La Bruyère, qui se trouvait, en sa qualité de précepteur du Duc et de bel esprit, convié à cette soirée, n’a pas laissé d’observer Philibert faisant le fat et se livrant à son manège au milieu des belles personnes, au premier rang desquelles étaient, comme toujours, cette maréchale de La Ferté et cette comtesse d’Olonne que Saint-Simon a nommées en les blâmant. « Prenez Bathylle… voudriez-vous le sauteur Cobus… vous avez Dracon, le joueur de flûte… » C’est de cette façon assez brutale que La Bruyère, en déguisant les vrais noms de Pécourt et de Beauchamps les danseurs, de Philibert le flûtiste, a peint les baladins et le musicien si chers aux coquettes de son temps.

De Philibert, le Dracon si précieux à Lélie, La Bruyère a parlé de la façon la plus piquante du monde. C’est quand il a montré cette sorte d’attrait irrésistible que Dracon exerçait sur les cœurs. « Vous soupirez, Lélie, dit La Bruyère : est-ce que Dracon aurait fait un choix ou que malheureusement on vous aurait prévenue ? Se serait-il enfin engagé à Césonie ? » Césonie, c’était Mlle de Briou, fille du Président des Aides et, dans sa Comédie de Jean de La Bruyère, Edouard Fournier ne laisse pas de dire que cette belle personne « alla pour Philibert jusqu’à l’extravagance. »

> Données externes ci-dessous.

(* ===== verification/EngineExamples.v ===== *)
(** EngineExamples: cycles of the engine on a concrete world.

    The world is the machine of [ExecutorGuarantees.v], with a clock that only waits
    advance, and the armed daemon of [ControlExamples.v]. *)

From S2P Require Import Prelude Text Model Fingerprint Task Artifact Graph Evidence Cleanup.
From S2P Require Import Effects Executor ExecutorSafety ExecutorGuarantees Pack Matching Candidates.
From S2P Require Import Classify Analyzer Decisions Cooling Names Store Journal Lifecycle.
From S2P Require Import LifecycleFacts Residue Protocol Mutations Observations Views Maintenance.
From S2P Require Import Control ControlFacts ControlSafety Owners DurableExamples MutationExamples.
From S2P Require Import ControlExamples System OwnersExamples Engine EngineFacts EngineRun.

(** ** The world *)

Record world : Type := mkWorld {
  w_machine : machine;
  w_daemon : daemon;
  w_millis : N;
  w_calls : Z;
}.

Definition world_clock (w : world) : ClockSample :=
  mkClockSample (1000000 + w_millis w) (w_millis w) "boot".

(** What a call meets: no failure, fresh texts. *)
Definition world_env (w : world) : call_env :=
  mkCallEnv no_fault (λ event, pretty (10 ^ 31 + 1000 * w_calls w + event)%Z) example_namespace
    (w_millis w * 1000000).

Definition world_runtime {X} (e : CleanupE X) (w : world) : world * X :=
  match e in CleanupE X return world * X with
  | SampleClock => (w, Ok (world_clock w))
  | WaitUntil d => (w <| w_millis ::= N.add (nanos d / 1000000) |>, Ok DeadlineReached)
  | e => let '(m, x) := machine_handle _ e (w_machine w) in (w <| w_machine := m |>, x)
  end.

Definition world_handle (X : Type) (e : EngineE X) (w : world) : world * X :=
  match e in EngineE X return world * X with
  | Runtime e => world_runtime e w
  | Gated _ epoch revision e =>
      if delivers epoch revision (d_control (w_daemon w))
      then let '(w, x) := world_runtime e w in (w, Some x)
      else (w, None)
  | Call c =>
      let '(d, x) := daemon_call c (world_env w) (w_daemon w) in
      (w <| w_daemon := d |> <| w_calls ::= Z.succ |>, x)
  | StopRequested => (w, false)
  | CancelRequested => (w, false)
  | Spawn _ _ => (w, Ok tt)
  | CancelWorker => (w, tt)
  | WorkerFinished => (w, true)
  | JoinWorker => (w, None)
  end.

Lemma world_runtime_daemon {X} (e : CleanupE X) w : w_daemon (world_runtime e w).1 = w_daemon w.
Proof. destruct e; try done; simpl; by repeat case_match. Qed.

Lemma world_step {X} (e : EngineE X) w :
  daemon_step (w_daemon w) (Obs e (world_handle X e w).2) (w_daemon (world_handle X e w).1).
Proof.
  destruct e as [X e|X cancellable epoch revision e|X c| | | | | |]; try done; simpl.
  - apply world_runtime_daemon.
  - destruct (delivers _ _ _) eqn:H; [|by split; [|intros []]].
    pose proof (world_runtime_daemon e w) as Hw. destruct (world_runtime e w) as [w' x].
    by split.
  - exists (world_env w). by destruct (daemon_call c (world_env w) (w_daemon w)).
Qed.

(** A run of the world is a run of its daemon. *)
Lemma world_runs {A} (p : prog EngineE A) w :
  engine_run (w_daemon w) (run world_handle p w).1.2 (w_daemon (run world_handle p w).1.1).
Proof.
  revert w. induction p as [a|X e k IH]; intros w; simpl; [constructor|].
  pose proof (world_step e w) as Hs. destruct (world_handle X e w) as [w' x]. simpl in Hs.
  specialize (IH x w'). destruct (run world_handle (k x) w') as [[w'' tr] a]. simpl in *.
  by eapply engine_event.
Qed.

(** ** A cycle *)

Definition quick_engine : ReconciliationEngine :=
  mkReconciliationEngine (mkRuleSet embedded_packs)
    (default_config <| abandonment_grace := from_secs 10 |>) (Some 999%N) false.

Definition armed_world : world := mkWorld orphan_machine (mkDaemon armed new_ownership) 200 0.

Definition orphan_cycle : world * trace * (option N * result CycleReport EngineError) :=
  run world_handle (run_cycle_at_until quick_engine 1000200 None) armed_world.

Definition cycle_trace : trace := orphan_cycle.1.2.

Definition gated_deliveries (tr : trace) : list (N * CleanupSignal) :=
  deliveries (flat_map seen_event tr).

Lemma cycle_runs : runs (run_cycle_at_until quick_engine 1000200 None) cycle_trace orphan_cycle.2.
Proof. apply run_runs. Qed.

(** What a [BeginAttempt] of the trace is for. *)
Definition begun (o : obs EngineE) : option (IncidentReport * result (option CleanupAttemptHandle) ControlError) :=
  match o with
  | @Obs _ _ (Call c) x =>
      match c in DaemonE X return X → option (IncidentReport * result (option CleanupAttemptHandle) ControlError) with
      | BeginAttempt _ report _ _ => λ x, Some (report, x)
      | _ => λ _, None
      end x
  | _ => None
  end.

Definition begun_cleanup : IncidentReport * result (option CleanupAttemptHandle) ControlError :=
  default (witness_report, Ok None) (cycle_trace !! 27 ≫= begun).

Lemma cycle_begins :
  cycle_trace = take 27 cycle_trace ++
    Obs (Call (BeginAttempt 1000200 begun_cleanup.1 first_epoch 1)) begun_cleanup.2 ::
      drop 28 cycle_trace.
Proof. apply split_at. vm_compute. reflexivity. Qed.

Lemma cycle_signals :
  cycle_trace = take 41 cycle_trace ++
    Obs (Gated false first_epoch 1 (SignalExact (identity orphan_browser) Term)) (Some Delivered) ::
      drop 42 cycle_trace.
Proof. apply split_at. vm_compute. reflexivity. Qed.

Example cycle_clears :
  gated_deliveries cycle_trace = [(10%N, Term); (11%N, Term); (11%N, Kill)] ∧
  match orphan_cycle.2.2 with
  | Ok r => state <$> incidents r = [Confirmed] ∧ receipt_state <$> cleanup_receipts r = [Cleared]
  | Err _ => False
  end.
Proof. vm_compute. done. Qed.

Lemma cycles_clean_confirmed_incidents_witness :
  ∃ a, begin_ok quick_engine a (take 27 cycle_trace) 1000200 begun_cleanup.1 first_epoch 1.
Proof.
  exact (proj1 (cycles_clean_confirmed_incidents _ _ _ _ _ cycle_runs) _ _ _ _ _ _ _ cycle_begins).
Defined.

Lemma cycles_signal_confirmed_orphans_witness :
  ∃ snap q, last (omap taken (take 41 cycle_trace)) = Some snap ∧ q ∈ processes snap ∧
    exact_match (identity orphan_browser) (identity q) = true ∧ uid q = current_uid snap ∧
    uid q ≠ 0%N ∧ has_complete_classification_facts q = true ∧
    engine_self_pid quick_engine ≠ Some (process_pid q).
Proof.
  destruct (cycles_signal_confirmed_orphans _ _ _ _ _ _ _ _ _ _ _ _ _ cycle_runs cycle_signals)
    as (a & s1 & s2 & first & second & keys & member & p & _ & _ & _ & H).
  exact H.
Defined.

Lemma one_cleanup_at_a_time_witness : worker_live false (take 27 cycle_trace) = false.
Proof.
  exact (proj1 (one_cleanup_at_a_time _ _ _ _ _ cycle_runs) _ _ _ _ _ _ _ cycle_begins).
Defined.

Lemma cleanups_act_durably_armed_witness :
  ∃ d1, engine_run (w_daemon armed_world) (take 41 cycle_trace) d1 ∧
    delivers first_epoch 1 (d_control d1) = true ∧ durably_enforcing first_epoch (d_control d1).
Proof.
  refine (proj2 (proj1 (cleanups_act_durably_armed "1.0" "/state" no_fault 1 1 1 7 1 42 100 _
    new_maintenance booted (w_daemon armed_world) cycle_trace (w_daemon orphan_cycle.1.1)
    _ _ _ _ _ _ _ _
    (history_new example_namespace) boots boot_arms (world_runs _ armed_world) cycle_signals)
    _ _ _ _ cycle_runs)).
Defined.

(** ** A cycle that fails, and one that finds an owner absent *)

Definition broken_engine : ReconciliationEngine :=
  mkReconciliationEngine (mkRuleSet embedded_packs)
    (default_config <| abandonment_grace := mkDuration (2 ^ 200) |>) (Some 999%N) false.

Definition broken_cycle : world * trace * (option N * result CycleReport EngineError) :=
  run world_handle (run_cycle_at_until broken_engine 1000200 None) armed_world.

Definition leased_cycle : world * trace * (option N * result CycleReport EngineError) :=
  run world_handle (run_cycle_at_until quick_engine 1000200 None)
    (armed_world <| w_daemon := mkDaemon armed leases_active |>).

Definition duration_overflow : EngineError :=
  EngineConfigError "duration overflowed u64 milliseconds".

Lemma broken_runs :
  runs (run_cycle_at_until broken_engine 1000200 None) broken_cycle.1.2
    (None, Err duration_overflow).
Proof.
  replace (None, Err duration_overflow) with broken_cycle.2 by (vm_compute; reflexivity).
  apply run_runs.
Qed.

Lemma failed_cycles_shut_the_daemon_witness :
  ∃ at_ tr0 answer last d1 d2,
    broken_cycle.1.2 =
      tr0 ++ [Obs (Call (FailClosed 361 at_ (display_engine_error duration_overflow))) answer; last] ∧
    daemon_step d1 (Obs (Call (FailClosed 361 at_ (display_engine_error duration_overflow))) answer) d2 ∧
    (poisoned (d_control d1) = false →
       is_shut (ctl_status (d_control d2)) ∧
       last_error (ctl_status (d_control d2)) =
         Some "engine configuration failed: duration overflowed u64 milliseconds").
Proof.
  destruct (failed_cycles_shut_the_daemon _ _ _ _ _ _ _ _ broken_runs (world_runs _ armed_world))
    as [(failure & H)|[H|(token & failure & H & _)]].
  - apply (f_equal length) in H. vm_compute in H. discriminate H.
  - destruct H as (token & at_ & tr0 & answer & last & d1 & d2 & H & _ & _ & _ & Hd & Hs).
    exists at_, tr0, answer, last, d1, d2. split; [exact H|]. split; [exact Hd|].
    intros Hp. destruct (Hs Hp) as [Hshut Herr]. split; [exact Hshut|].
    rewrite Herr. vm_compute. reflexivity.
  - discriminate H.
Defined.

Lemma leased_runs :
  runs (run_cycle_at_until quick_engine 1000200 None) leased_cycle.1.2 leased_cycle.2.
Proof. apply run_runs. Qed.

Lemma lease_released :
  leased_cycle.1.2 = take 7 leased_cycle.1.2 ++
    Obs (Call (ReleaseTask example_task 1000200 "owner_disappeared" (Some child_owner))) (Ok tt) ::
      drop 8 leased_cycle.1.2.
Proof. apply split_at. vm_compute. reflexivity. Qed.

Lemma absent_owners_are_released_witness :
  ∃ scopes scope, called (take 7 leased_cycle.1.2) TaskScopes (Ok scopes) ∧ scope ∈ scopes ∧
    scope_task_id scope = example_task ∧ gr_owner (scope_granted scope) = Some child_owner ∧
    absent_owner (scope_granted scope) (take 7 leased_cycle.1.2).
Proof.
  exact (proj1 (absent_owners_are_released _ _ _ _ _ leased_runs) _ _ _ _ _ _ _ lease_released).
Defined.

Hélas ! pour Mme Brunel, une bourgeoise contemporaine de Mlle de Briou, recherchée, très riche, encore jeune et mariée au marchand Brunet, cela devait aller jusqu’au forfait et jusqu’au crime ! La Bruyère, en effet, dans le même chapitre des Femmes où il touche, en passant, à toutes ces folies, a parlé de Canidie l’empoisonneuse, de Canidie « qui a de si beaux secrets, qui promet aux jeunes femmes de secondes noces. » Eh bien ! cette Canidie, c’était la Voisin et, quand la justice eut décidé d’instruire le procès de cette mégère, on ne tarda pas à s’apercevoir que Mme Brunet, afin de convoler, — avec Philibert, — - en de nouvelles noces, avait obtenu de Canidie qu’elle dépêchât, par une poudre savante, M. Brunet dans l’autre monde !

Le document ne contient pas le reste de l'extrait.